[Stored data]
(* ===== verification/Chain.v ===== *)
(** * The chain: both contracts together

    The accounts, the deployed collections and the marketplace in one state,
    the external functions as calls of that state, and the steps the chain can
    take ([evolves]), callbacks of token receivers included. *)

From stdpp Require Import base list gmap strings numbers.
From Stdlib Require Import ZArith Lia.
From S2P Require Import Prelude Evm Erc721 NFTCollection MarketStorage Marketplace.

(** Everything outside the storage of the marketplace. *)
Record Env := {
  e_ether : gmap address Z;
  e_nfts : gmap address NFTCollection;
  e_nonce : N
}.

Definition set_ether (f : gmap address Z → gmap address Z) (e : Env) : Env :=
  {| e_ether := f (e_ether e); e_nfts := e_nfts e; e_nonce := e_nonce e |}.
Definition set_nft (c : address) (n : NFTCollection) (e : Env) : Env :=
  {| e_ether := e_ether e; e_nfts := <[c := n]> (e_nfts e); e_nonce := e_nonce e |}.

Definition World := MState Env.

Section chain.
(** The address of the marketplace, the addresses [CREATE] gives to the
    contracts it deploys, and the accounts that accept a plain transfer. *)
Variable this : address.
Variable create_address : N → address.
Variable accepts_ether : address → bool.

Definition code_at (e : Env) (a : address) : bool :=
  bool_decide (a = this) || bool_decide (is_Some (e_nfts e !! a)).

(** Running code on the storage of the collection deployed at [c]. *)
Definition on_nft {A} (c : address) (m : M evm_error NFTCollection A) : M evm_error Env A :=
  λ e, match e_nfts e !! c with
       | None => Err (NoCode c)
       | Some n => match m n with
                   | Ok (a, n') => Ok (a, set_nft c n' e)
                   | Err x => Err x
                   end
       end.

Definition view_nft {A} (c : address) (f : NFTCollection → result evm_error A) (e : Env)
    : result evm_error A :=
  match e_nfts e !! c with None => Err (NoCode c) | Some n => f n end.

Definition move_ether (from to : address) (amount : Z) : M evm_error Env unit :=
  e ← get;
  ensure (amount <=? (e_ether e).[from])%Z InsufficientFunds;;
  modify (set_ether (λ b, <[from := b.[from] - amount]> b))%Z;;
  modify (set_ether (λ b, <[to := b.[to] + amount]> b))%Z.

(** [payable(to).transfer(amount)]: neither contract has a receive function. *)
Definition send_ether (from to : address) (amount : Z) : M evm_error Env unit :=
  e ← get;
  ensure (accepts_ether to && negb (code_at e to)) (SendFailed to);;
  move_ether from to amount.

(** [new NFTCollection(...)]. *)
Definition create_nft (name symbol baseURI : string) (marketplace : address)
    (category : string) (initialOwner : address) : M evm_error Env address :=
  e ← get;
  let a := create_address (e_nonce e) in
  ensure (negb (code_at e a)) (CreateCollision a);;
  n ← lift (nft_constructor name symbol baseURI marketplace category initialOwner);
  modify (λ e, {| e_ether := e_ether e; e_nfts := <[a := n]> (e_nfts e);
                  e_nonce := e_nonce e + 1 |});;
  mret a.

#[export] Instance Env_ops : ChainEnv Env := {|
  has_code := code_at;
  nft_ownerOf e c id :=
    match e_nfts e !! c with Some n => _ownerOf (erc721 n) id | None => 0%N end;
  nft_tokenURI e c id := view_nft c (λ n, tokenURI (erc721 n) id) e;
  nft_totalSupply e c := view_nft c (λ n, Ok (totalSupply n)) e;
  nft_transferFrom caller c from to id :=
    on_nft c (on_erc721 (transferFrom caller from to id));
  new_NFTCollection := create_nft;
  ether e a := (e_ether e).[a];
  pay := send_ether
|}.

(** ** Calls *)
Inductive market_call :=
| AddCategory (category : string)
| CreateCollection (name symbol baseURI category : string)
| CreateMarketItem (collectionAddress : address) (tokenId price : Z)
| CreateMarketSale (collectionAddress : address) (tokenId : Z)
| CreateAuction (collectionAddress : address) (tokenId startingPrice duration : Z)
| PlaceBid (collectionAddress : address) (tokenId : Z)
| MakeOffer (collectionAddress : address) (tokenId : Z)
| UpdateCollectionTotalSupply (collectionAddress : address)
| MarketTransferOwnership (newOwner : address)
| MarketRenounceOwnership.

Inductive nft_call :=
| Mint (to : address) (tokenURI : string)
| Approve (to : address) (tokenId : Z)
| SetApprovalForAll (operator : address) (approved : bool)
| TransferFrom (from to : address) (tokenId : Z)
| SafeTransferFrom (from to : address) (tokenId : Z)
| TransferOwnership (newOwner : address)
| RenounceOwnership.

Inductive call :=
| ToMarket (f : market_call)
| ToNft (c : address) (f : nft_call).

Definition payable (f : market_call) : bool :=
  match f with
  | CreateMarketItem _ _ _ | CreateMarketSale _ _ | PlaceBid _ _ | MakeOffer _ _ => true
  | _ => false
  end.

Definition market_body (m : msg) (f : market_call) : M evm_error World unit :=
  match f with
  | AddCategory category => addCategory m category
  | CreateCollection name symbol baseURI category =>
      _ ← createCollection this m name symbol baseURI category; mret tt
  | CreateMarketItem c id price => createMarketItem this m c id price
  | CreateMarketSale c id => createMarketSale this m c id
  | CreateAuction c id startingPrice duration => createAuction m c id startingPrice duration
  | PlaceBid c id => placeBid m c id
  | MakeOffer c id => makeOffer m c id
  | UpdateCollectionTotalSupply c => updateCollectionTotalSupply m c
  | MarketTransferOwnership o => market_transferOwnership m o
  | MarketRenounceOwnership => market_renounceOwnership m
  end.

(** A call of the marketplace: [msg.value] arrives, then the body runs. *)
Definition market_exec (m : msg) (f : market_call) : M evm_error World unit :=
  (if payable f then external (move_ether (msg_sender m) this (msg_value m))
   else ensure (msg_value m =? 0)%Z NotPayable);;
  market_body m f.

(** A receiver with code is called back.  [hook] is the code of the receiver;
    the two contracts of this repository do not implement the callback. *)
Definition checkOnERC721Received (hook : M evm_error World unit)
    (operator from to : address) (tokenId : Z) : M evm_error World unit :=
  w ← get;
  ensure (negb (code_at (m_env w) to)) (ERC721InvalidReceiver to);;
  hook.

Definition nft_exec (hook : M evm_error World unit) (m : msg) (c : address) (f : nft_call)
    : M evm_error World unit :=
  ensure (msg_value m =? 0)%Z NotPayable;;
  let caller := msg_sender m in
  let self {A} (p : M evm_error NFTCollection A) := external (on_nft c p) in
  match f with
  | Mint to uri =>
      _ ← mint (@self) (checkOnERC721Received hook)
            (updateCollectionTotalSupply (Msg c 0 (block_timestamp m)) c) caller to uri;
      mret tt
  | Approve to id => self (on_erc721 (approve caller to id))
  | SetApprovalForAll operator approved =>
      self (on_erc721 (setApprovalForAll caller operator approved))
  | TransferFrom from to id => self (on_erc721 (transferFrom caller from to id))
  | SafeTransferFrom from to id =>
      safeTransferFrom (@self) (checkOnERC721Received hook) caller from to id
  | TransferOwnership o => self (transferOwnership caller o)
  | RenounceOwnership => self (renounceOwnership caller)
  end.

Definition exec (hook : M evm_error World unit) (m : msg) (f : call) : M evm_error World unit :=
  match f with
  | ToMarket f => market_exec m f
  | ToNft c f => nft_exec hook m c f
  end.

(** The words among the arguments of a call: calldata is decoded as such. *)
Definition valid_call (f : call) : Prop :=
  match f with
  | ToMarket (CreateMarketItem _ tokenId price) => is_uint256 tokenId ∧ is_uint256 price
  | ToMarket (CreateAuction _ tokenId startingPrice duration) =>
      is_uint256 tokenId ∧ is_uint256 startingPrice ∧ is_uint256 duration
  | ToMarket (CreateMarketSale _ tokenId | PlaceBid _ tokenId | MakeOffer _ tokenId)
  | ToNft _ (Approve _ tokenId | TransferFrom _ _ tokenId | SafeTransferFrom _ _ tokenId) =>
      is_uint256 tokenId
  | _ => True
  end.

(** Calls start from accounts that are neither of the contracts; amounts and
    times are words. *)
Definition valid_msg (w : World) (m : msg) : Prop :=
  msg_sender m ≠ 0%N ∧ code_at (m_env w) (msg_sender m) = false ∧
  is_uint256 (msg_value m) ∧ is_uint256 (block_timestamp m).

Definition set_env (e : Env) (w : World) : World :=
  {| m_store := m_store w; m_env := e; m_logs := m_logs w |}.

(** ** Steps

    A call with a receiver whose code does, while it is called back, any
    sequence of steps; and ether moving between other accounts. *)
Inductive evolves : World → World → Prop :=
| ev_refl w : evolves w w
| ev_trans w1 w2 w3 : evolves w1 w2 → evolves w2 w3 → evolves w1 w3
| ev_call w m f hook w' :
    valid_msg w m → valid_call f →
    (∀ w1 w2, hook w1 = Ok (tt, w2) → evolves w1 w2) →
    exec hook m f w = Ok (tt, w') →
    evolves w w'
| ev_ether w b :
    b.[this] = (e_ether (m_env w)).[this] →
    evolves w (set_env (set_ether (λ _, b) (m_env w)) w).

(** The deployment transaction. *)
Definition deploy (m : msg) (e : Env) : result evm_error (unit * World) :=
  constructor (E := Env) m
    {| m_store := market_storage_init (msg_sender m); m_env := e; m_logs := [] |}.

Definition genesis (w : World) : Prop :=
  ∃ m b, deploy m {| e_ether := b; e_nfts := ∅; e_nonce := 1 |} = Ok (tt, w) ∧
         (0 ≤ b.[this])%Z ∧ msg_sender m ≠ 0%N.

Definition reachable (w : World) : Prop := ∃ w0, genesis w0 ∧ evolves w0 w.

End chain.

Aim of the exercise:
Only the lines above from the one with "CreateMarketSale (collectionAddress : address) (tokenId : Z)" through the one with "(** A call of" should be duplicated, character for character.

Answer for the task:
| CreateMarketSale (collectionAddress : address) (tokenId : Z)
| CreateAuction (collectionAddress : address) (tokenId startingPrice duration : Z)
| PlaceBid (collectionAddress : address) (tokenId : Z)
| MakeOffer (collectionAddress : address) (tokenId : Z)
| UpdateCollectionTotalSupply (collectionAddress : address)
| MarketTransferOwnership (newOwner : address)
| MarketRenounceOwnership.

Inductive nft_call :=
| Mint (to : address) (tokenURI : string)
| Approve (to : address) (tokenId : Z)
| SetApprovalForAll (operator : address) (approved : bool)
| TransferFrom (from to : address) (tokenId : Z)
| SafeTransferFrom (from to : address) (tokenId : Z)
| TransferOwnership (newOwner : address)
| RenounceOwnership.

Inductive call :=
| ToMarket (f : market_call)
| ToNft (c : address) (f : nft_call).

Definition payable (f : market_call) : bool :=
  match f with
  | CreateMarketItem _ _ _ | CreateMarketSale _ _ | PlaceBid _ _ | MakeOffer _ _ => true
  | _ => false
  end.

Definition market_body (m : msg) (f : market_call) : M evm_error World unit :=
  match f with
  | AddCategory category => addCategory m category
  | CreateCollection name symbol baseURI category =>
      _ ← createCollection this m name symbol baseURI category; mret tt
  | CreateMarketItem c id price => createMarketItem this m c id price
  | CreateMarketSale c id => createMarketSale this m c id
  | CreateAuction c id startingPrice duration => createAuction m c id startingPrice duration
  | PlaceBid c id => placeBid m c id
  | MakeOffer c id => makeOffer m c id
  | UpdateCollectionTotalSupply c => updateCollectionTotalSupply m c
  | MarketTransferOwnership o => market_transferOwnership m o
  | MarketRenounceOwnership => market_renounceOwnership m
  end.

(** A call of the marketplace: [msg.value] arrives, then the body runs. *)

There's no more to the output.